(** X24. When no comprehension raises, [randomize_all] completes, clears
    [current_set], and gives every slot whose pool is not empty the
    identifier of an entry of that pool. *)
Lemma randomize_all_completes (w : world H) (p0 p1 p2 : list dict) :
  pool_of 0 w = inr p0 -> pool_of 1 w = inr p1 -> pool_of 2 w = inr p2 ->
  let run := randomize_all w in
  fst run = Ok tt
  /\ current_set (config (snd run)) = VStr ""
  /\ (p0 <> [] -> exists anim, anim ∈ p0
                               /\ anim !! "id" = Some (boot (config (snd run))))
  /\ (p1 <> [] -> exists anim, anim ∈ p1
                               /\ anim !! "id"
                                  = Some (suspend (config (snd run))))
  /\ (p2 <> [] -> exists anim, anim ∈ p2
                               /\ anim !! "id"
                                  = Some (throbber (config (snd run)))).
Proof.
  intros H0 H1 H2.
  destruct (randomize_slot_ok 0 w p0 H0) as (w1 & R0 & S0 & O0 & A0).
  rewrite <- (same_pools_pool_of 1 w w1 S0) in H1.
  destruct (randomize_slot_ok 1 w1 p1 H1) as (w2 & R1 & S1 & O1 & A1).
  rewrite <- (same_pools_pool_of 2 w w1 S0),
          <- (same_pools_pool_of 2 w1 w2 S1) in H2.
  destruct (randomize_slot_ok 2 w2 p2 H2) as (w3 & R2 & S2 & O2 & A2).
  assert (Hrun : randomize_all w
                 = (Ok tt, with_config (set_current_set (VStr "") (config w3))
                             w3)).
  { unfold randomize_all, bind. simpl. unfold bind.
    rewrite R0, R1, R2. reflexivity. }
  cbv zeta. rewrite Hrun. simpl.
  pose proof (O1 0%nat ltac:(lia) ltac:(lia) ltac:(lia)) as E01.
  pose proof (O2 0%nat ltac:(lia) ltac:(lia) ltac:(lia)) as E02.
  pose proof (O2 1%nat ltac:(lia) ltac:(lia) ltac:(lia)) as E12.
  simpl in E01, E02, E12.
  split; [reflexivity|]. split; [reflexivity|].
  split; [|split].
  - intros Hne. destruct (A0 Hne) as (anim & Hin & Hid).
    exists anim. split; [exact Hin|]. simpl in Hid. congruence.
  - intros Hne. destruct (A1 Hne) as (anim & Hin & Hid).
    exists anim. split; [exact Hin|]. simpl in Hid. congruence.
  - intros Hne. destruct (A2 Hne) as (anim & Hin & Hid).
    exists anim. split; [exact Hin|]. exact Hid.
Qed.

(** C3, amended. [randomize_all] leaves a slot whose pool of eligible
    entries is empty as it was. *)
Theorem randomize_all_keeps_slot_with_empty_pool (w : world H) (i : nat) :
  (i < 3)%nat ->
  pool_of i w = inr [] ->
  get_slot i (config (snd (randomize_all w))) = get_slot i (config w).
Proof.
  intros Hi Hpool.
  assert (Hloop : forall l, Forall (fun j => (j < 3)%nat) l ->
            forall w1, same_pools w w1 ->
              get_slot i (config (snd (for_each l randomize_slot w1)))
              = get_slot i (config w1)).
  { induction 1 as [|j l Hj _ IH]; intros w1 Hsame; simpl; [reflexivity|].
    destruct (randomize_slot_effect j w1) as (Hs & Hother & _).
    assert (Hkeep : get_slot i (config (snd (randomize_slot j w1)))
                    = get_slot i (config w1)).
    { destruct (decide (i = j)) as [<-|Hne]; [|apply Hother; assumption].
      pose proof (randomize_slot_cases i w1) as Hc.
      rewrite (same_pools_pool_of i w w1 Hsame), Hpool in Hc.
      rewrite Hc. reflexivity. }
    unfold bind. destruct (randomize_slot j w1) as [[[]|e] w2]; simpl in *.
    - rewrite IH; [exact Hkeep|]. eapply same_pools_trans; eassumption.
    - exact Hkeep. }
  specialize (Hloop (seq 0 3) seq_0_3_bound w (same_pools_refl w)).
  unfold randomize_all, bind.
  destruct (for_each (seq 0 3) randomize_slot w) as [[[]|e] w2]; simpl in *.
  - rewrite <- Hloop. destruct i as [|[|i]]; reflexivity.
  - exact Hloop.
Qed.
::::::
TO DO: Where the listing above has a line with "(Ok tt, with_config", start there, and output every line exactly through the line with "assert (Hloop : forall", which is also included.

ANSWER FOR THE TASK:
                 = (Ok tt, with_config (set_current_set (VStr "") (config w3))
                             w3)).
  { unfold randomize_all, bind. simpl. unfold bind.
    rewrite R0, R1, R2. reflexivity. }
  cbv zeta. rewrite Hrun. simpl.
  pose proof (O1 0%nat ltac:(lia) ltac:(lia) ltac:(lia)) as E01.
  pose proof (O2 0%nat ltac:(lia) ltac:(lia) ltac:(lia)) as E02.
  pose proof (O2 1%nat ltac:(lia) ltac:(lia) ltac:(lia)) as E12.
  simpl in E01, E02, E12.
  split; [reflexivity|]. split; [reflexivity|].
  split; [|split].
  - intros Hne. destruct (A0 Hne) as (anim & Hin & Hid).
    exists anim. split; [exact Hin|]. simpl in Hid. congruence.
  - intros Hne. destruct (A1 Hne) as (anim & Hin & Hid).
    exists anim. split; [exact Hin|]. simpl in Hid. congruence.
  - intros Hne. destruct (A2 Hne) as (anim & Hin & Hid).
    exists anim. split; [exact Hin|]. exact Hid.
Qed.

(** C3, amended. [randomize_all] leaves a slot whose pool of eligible
    entries is empty as it was. *)
Theorem randomize_all_keeps_slot_with_empty_pool (w : world H) (i : nat) :
  (i < 3)%nat ->
  pool_of i w = inr [] ->
  get_slot i (config (snd (randomize_all w))) = get_slot i (config w).
Proof.
  intros Hi Hpool.
  assert (Hloop : forall l, Forall (fun j => (j < 3)%nat) l ->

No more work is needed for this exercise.